Der freche Gärtner. Wie kommt er dazu, mich so zu erschrecken.

»Ähhh, wie bitte? Nein, ich habe hier wohl gestern mein Notizbuch verloren«, sage ich verlegen und tue so, als hätte ich gestern tatsächlich irgendwas vergessen, indem ich mich suchend umschaue, doch er grinst mich nur an.

»Ach so, ich dachte schon, Sie wollten sich Ihre neue Immobilie noch einmal genauer ansehen«, sagt er und steckt sich eine Zigarette an. Er soll lieber schauen, dass er fertig wird mit seiner Arbeit, sonst kann er das Grünzeug heute nicht mehr abladen. Und morgen ist Samstag, da wird in der Mülldeponie sicher nicht gearbeitet, oder? Na, mir kann es ja egal sein.

»Was für ein schöner Abend, finden Sie nicht auch?«, fragt er mich.

»Man kann kaum glauben, dass es gestern noch so kalt und hässlich war. Aber so ist das hier am Bodensee, das Wetter ändert sich von einem Tag auf den anderen«, klärt er mich auf, als sei ich von Gott weiß woher.

»Ja, richtig schön heute«, antworte ich einsilbig und blicke mich immer noch suchend um.

»Also, ich habe den ganzen Tag hier im Garten gearbeitet, aber mir ist kein Notizbuch aufgefallen. Waren Sie denn auch im Haus?«

Nun, das wäre jetzt natürlich die Gelegenheit, mal einen Blick nach drinnen zu werfen, aber ich denke nicht, dass dieser Gartenbau-Dösi einen Schlüssel dafür besitzt.

»Aber ich kann mich gerne noch ein bisschen für Sie umsehen, ich hab hier noch länger zu tun«, sagt er und grinst schon wieder so unwiderstehlich.

»Wenn ich etwas finde, soll ich es Ihnen dann zuschicken?

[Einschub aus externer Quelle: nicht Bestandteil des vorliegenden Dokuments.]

(** * Minkowski question-mark conjugation of Thompson-group tree maps

    A shallow embedding of [questionmarkconjugation.py]: the truncated
    question-mark function and its inverse, the binary codec
    [to_bin]/[to_float], and the tree map built from a prefix dictionary.

    Numbers.  The Python program computes on floats; this development
    reads every arithmetic operation as the exact operation on rationals
    ([Q], compared with [==]), which is the arithmetic in which the
    recurrences of the question-mark function are stated.  The depth
    argument [n] is a natural number: the program only terminates for
    non-negative depths.

    Errors.  A Python call either returns a value or raises.  The three
    exceptions the core can raise are kept apart from the returned
    [None] of a function that falls off its end. *)

From Stdlib Require Import QArith Qabs Qpower ZArith Lia Lqa List
  String Ascii Bool.
Import ListNotations.

Local Open Scope Q_scope.

(** ** Outcomes of a Python call *)

Inductive exn : Type :=
| ZeroDivisionError
| ValueError
| KeyError.

Inductive outcome (A : Type) : Type :=
| Ok (a : A)
| Raised (e : exn).

Arguments Ok {A} a.
Arguments Raised {A} e.

Definition bind {A B : Type} (m : outcome A) (k : A -> outcome B) : outcome B :=
  match m with
  | Ok a => k a
  | Raised e => Raised e
  end.

Notation "x <- m ;; k" := (bind m (fun x => k))
  (at level 61, m at next level, right associativity).

(** [a / b] on Python numbers: raises on a zero divisor. *)
Definition pydiv (a b : Q) : outcome Q :=
  if Qeq_bool b 0 then Raised ZeroDivisionError else Ok (a / b).

(** [returns m P]: the call returns normally, with a value satisfying [P]. *)
Definition returns {A : Type} (m : outcome A) (P : A -> Prop) : Prop :=
  exists a, m = Ok a /\ P a.

(** ** The question-mark function and its inverse *)

(** The test [x == 0 or n == 0] is split over the [match] on the depth
    and the comparison of [x]; both of its branches return [x]. *)

Fixpoint question (x : Q) (n : nat) : outcome Q :=
  match n with
  | O => Ok x
  | S n' =>
      if Qeq_bool x 0 then Ok x
      else if Qle_bool (1 # 2) x then
        r <- pydiv 1 x ;;
        y <- question (2 - r) n' ;;
        pydiv (y + 1) 2
      else
        r <- pydiv 1 (1 - x) ;;
        y <- question (r - 1) n' ;;
        pydiv y 2
  end.

Fixpoint invquestion (x : Q) (n : nat) : outcome Q :=
  match n with
  | O => Ok x
  | S n' =>
      if Qeq_bool x 0 then Ok x
      else if Qle_bool (1 # 2) x then
        y <- invquestion (2 * x - 1) n' ;;
        pydiv 1 (2 - y)
      else
        y <- invquestion (2 * x) n' ;;
        pydiv y (1 + y)
  end.

(** ** Binary codec *)

Fixpoint to_bin (x : Q) (n : nat) : string :=
  match n with
  | O => EmptyString
  | S n' =>
      if Qle_bool (1 # 2) x
      then String "1" (to_bin (2 * x - 1) n')
      else String "0" (to_bin (2 * x) n')
  end.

Oder kommen Sie in den nächsten Tagen wieder mal vorbei?«, fragt er.

»Ja, das kann durchaus sein. Also, falls Sie mein Notizbuch finden sollten«, antworte ich, obwohl ich weiß, dass das wirklich unwahrscheinlich ist, »dann legen Sie es doch bitte auf die Terrasse hinter den Blumenkübel, das wäre wirklich sehr nett von Ihnen, vielen Dank. Es ist klein und rot.«

Ich habe das Gefühl, selbst feuerrot zu werden, wahrscheinlich nur wegen der Notizbuch-Lüge oder vielleicht auch wegen seines frechen Grinsens. Er wünscht mir einen schönen Abend, setzt sich in seinen Volvo und fährt los. Ich koste noch einen Moment diese wundervolle Stille und den herrlichen Seeblick aus, dann wird es langsam kühl, und ich schwinge mich wieder auf mein Rad und radle Richtung Überlingen. Zu Hause angekommen, ist Nini schon da und endlich kann ich sie nach Marcus fragen.